Copying exactly, give the lines in the material below from the one with "(success : bool) (error_message player_name : pyval) (ts" to the one with "(success : bool) (error_message player_name : pyval) (is_auto", ends included, and nothing besides.

=== Section Start ===

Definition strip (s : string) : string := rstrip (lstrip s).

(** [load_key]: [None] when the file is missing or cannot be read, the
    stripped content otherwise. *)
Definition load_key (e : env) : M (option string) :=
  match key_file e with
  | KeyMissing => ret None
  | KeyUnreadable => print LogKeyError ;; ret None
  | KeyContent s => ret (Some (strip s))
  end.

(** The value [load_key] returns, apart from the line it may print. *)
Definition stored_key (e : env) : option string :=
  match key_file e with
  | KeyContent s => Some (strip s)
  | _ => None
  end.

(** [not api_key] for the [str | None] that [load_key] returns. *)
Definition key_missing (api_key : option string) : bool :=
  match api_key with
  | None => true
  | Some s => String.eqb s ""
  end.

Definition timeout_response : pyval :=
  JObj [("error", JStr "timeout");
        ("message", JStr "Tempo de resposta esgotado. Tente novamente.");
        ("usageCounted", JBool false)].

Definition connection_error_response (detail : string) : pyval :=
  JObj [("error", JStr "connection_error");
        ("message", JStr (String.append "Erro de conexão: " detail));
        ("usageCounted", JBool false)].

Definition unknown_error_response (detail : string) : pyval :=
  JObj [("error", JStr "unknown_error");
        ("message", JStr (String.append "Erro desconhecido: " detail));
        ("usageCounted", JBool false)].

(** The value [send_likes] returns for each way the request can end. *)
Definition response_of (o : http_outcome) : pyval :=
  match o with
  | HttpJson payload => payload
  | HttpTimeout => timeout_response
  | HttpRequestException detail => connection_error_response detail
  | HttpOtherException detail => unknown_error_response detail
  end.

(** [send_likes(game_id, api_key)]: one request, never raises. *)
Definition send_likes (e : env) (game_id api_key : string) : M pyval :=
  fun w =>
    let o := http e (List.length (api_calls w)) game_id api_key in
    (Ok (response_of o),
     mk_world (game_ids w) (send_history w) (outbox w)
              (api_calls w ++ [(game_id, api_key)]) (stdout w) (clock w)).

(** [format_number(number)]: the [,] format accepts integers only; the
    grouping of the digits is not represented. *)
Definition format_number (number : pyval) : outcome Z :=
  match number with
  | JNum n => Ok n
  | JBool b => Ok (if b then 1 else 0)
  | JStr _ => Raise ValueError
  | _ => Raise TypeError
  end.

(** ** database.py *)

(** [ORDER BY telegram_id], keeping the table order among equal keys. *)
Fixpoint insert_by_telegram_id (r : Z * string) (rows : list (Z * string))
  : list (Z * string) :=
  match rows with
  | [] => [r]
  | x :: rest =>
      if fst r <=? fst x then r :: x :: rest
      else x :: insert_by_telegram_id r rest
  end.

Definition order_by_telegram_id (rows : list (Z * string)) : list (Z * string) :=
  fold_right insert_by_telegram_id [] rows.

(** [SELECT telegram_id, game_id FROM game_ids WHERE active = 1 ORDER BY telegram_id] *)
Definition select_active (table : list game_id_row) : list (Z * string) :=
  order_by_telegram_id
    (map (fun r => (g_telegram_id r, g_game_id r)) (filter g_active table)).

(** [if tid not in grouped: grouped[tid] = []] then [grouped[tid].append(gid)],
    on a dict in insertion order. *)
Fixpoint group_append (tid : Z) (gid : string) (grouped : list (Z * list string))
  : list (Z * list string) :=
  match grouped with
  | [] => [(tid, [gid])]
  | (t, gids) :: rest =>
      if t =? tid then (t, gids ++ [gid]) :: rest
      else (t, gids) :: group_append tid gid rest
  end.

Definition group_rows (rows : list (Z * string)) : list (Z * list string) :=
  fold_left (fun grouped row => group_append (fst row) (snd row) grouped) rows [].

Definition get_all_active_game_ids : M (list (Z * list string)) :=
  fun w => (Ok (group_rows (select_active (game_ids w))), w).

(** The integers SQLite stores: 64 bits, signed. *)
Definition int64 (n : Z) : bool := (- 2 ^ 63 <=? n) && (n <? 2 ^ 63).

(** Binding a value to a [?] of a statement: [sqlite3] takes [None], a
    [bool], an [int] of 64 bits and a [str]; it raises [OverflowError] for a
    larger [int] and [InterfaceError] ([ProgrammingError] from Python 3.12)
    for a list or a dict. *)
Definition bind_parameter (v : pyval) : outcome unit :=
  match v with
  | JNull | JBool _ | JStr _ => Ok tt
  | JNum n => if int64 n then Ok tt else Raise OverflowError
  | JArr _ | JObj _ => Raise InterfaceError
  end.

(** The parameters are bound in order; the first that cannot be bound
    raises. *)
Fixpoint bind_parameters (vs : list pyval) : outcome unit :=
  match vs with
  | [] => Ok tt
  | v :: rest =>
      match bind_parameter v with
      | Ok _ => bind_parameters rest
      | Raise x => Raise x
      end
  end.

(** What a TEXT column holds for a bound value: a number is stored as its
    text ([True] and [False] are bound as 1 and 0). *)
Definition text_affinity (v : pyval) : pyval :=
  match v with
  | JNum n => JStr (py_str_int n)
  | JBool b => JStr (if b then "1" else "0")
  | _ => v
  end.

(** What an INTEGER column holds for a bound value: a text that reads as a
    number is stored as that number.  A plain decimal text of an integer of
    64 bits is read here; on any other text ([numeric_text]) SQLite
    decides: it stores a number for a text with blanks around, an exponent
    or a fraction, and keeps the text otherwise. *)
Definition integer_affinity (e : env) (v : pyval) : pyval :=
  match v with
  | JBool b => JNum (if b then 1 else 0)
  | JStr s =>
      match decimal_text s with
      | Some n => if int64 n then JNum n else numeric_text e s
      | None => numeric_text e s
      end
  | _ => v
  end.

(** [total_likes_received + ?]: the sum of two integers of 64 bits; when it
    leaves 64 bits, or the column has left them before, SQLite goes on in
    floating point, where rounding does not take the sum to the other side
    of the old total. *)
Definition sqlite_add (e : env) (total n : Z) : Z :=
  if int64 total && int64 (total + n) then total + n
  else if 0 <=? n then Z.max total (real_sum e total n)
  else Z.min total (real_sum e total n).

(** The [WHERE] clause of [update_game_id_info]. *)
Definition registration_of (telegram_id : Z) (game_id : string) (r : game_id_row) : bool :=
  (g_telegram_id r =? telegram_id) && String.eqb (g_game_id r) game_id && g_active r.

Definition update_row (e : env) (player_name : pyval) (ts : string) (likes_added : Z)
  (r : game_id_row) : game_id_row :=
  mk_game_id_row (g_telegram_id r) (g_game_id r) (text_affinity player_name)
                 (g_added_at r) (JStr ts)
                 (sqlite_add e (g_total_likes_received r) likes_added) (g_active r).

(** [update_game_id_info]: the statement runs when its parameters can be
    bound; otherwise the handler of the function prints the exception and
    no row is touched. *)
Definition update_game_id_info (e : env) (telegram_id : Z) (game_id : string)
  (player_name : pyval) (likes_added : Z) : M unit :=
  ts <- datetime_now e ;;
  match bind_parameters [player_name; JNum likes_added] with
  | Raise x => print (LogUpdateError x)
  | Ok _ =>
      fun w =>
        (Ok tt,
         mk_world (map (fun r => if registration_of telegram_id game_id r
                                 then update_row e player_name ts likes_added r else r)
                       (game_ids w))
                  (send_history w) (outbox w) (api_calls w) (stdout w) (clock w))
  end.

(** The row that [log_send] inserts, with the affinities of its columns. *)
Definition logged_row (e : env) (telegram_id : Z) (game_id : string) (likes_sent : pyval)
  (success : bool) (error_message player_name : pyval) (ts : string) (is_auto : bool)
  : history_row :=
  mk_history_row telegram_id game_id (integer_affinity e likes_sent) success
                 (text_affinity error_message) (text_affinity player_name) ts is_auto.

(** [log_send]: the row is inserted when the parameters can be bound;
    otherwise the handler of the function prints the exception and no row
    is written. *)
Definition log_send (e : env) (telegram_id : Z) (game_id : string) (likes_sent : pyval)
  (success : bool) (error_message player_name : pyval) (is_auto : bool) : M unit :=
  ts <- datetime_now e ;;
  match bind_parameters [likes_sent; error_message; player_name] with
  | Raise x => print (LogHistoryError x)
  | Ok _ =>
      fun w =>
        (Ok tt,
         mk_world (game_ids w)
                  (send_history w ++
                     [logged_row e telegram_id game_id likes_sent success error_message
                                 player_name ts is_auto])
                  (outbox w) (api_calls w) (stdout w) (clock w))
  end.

=== Section End ===
=== Section Start ===

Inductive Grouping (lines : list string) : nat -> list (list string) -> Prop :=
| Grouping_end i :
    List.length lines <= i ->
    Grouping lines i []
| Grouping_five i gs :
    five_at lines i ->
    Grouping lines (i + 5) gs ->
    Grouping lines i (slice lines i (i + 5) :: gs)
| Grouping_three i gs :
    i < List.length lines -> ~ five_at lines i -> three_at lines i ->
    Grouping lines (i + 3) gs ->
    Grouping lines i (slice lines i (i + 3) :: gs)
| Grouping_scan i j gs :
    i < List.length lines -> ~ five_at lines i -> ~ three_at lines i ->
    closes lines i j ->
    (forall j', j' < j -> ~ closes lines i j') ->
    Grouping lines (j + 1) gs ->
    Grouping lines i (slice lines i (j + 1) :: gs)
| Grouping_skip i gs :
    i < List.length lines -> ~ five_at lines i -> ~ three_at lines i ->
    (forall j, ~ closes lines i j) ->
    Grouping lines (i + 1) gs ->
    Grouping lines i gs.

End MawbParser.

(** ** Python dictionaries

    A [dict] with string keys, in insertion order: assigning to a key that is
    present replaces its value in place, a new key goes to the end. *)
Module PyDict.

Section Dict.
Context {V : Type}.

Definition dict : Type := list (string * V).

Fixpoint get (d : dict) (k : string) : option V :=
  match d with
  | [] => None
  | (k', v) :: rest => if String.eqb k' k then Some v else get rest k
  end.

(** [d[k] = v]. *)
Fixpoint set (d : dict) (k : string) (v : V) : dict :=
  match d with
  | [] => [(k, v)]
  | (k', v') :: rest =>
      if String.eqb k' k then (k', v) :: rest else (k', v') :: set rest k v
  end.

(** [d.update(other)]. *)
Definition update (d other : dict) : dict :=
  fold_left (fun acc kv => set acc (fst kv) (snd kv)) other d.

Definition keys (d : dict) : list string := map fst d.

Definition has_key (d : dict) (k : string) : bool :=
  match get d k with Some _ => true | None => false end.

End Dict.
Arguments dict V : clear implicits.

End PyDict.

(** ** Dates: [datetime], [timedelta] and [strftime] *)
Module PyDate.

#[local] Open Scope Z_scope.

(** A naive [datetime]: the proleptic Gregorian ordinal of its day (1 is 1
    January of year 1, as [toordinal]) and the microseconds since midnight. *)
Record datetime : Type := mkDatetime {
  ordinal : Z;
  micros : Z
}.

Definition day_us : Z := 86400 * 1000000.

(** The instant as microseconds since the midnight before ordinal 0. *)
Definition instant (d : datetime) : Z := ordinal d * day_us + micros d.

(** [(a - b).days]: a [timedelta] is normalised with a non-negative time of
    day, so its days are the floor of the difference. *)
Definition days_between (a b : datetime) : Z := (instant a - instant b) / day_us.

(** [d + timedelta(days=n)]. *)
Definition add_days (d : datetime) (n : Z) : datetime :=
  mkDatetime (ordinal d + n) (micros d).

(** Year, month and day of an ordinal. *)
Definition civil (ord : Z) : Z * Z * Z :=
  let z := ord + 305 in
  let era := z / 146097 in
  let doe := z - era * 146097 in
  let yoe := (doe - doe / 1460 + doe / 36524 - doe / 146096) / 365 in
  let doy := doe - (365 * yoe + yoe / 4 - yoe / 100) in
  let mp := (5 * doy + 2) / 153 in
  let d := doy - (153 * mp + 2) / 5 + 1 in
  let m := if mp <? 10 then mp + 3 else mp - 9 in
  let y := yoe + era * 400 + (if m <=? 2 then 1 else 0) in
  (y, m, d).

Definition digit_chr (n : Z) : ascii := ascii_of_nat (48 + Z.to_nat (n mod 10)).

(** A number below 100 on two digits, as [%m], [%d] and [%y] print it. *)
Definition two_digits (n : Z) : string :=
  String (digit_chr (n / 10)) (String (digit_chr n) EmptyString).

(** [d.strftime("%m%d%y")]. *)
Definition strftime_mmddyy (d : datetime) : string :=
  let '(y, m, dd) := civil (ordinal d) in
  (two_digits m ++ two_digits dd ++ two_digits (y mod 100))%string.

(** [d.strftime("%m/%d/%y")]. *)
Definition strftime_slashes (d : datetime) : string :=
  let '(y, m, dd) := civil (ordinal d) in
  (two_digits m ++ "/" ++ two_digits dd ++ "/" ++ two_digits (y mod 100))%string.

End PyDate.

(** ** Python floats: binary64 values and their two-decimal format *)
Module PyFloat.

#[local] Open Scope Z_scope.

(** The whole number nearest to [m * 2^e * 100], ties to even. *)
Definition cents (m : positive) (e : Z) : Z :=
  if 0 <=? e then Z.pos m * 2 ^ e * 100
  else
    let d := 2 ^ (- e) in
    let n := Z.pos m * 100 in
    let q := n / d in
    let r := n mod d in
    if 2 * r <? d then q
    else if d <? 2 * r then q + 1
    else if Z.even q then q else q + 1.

=== Section End ===

TASK RESPONSE.
  (success : bool) (error_message player_name : pyval) (ts : string) (is_auto : bool)
  : history_row :=
  mk_history_row telegram_id game_id (integer_affinity e likes_sent) success
                 (text_affinity error_message) (text_affinity player_name) ts is_auto.

(** [log_send]: the row is inserted when the parameters can be bound;
    otherwise the handler of the function prints the exception and no row
    is written. *)
Definition log_send (e : env) (telegram_id : Z) (game_id : string) (likes_sent : pyval)
  (success : bool) (error_message player_name : pyval) (is_auto : bool) : M unit :=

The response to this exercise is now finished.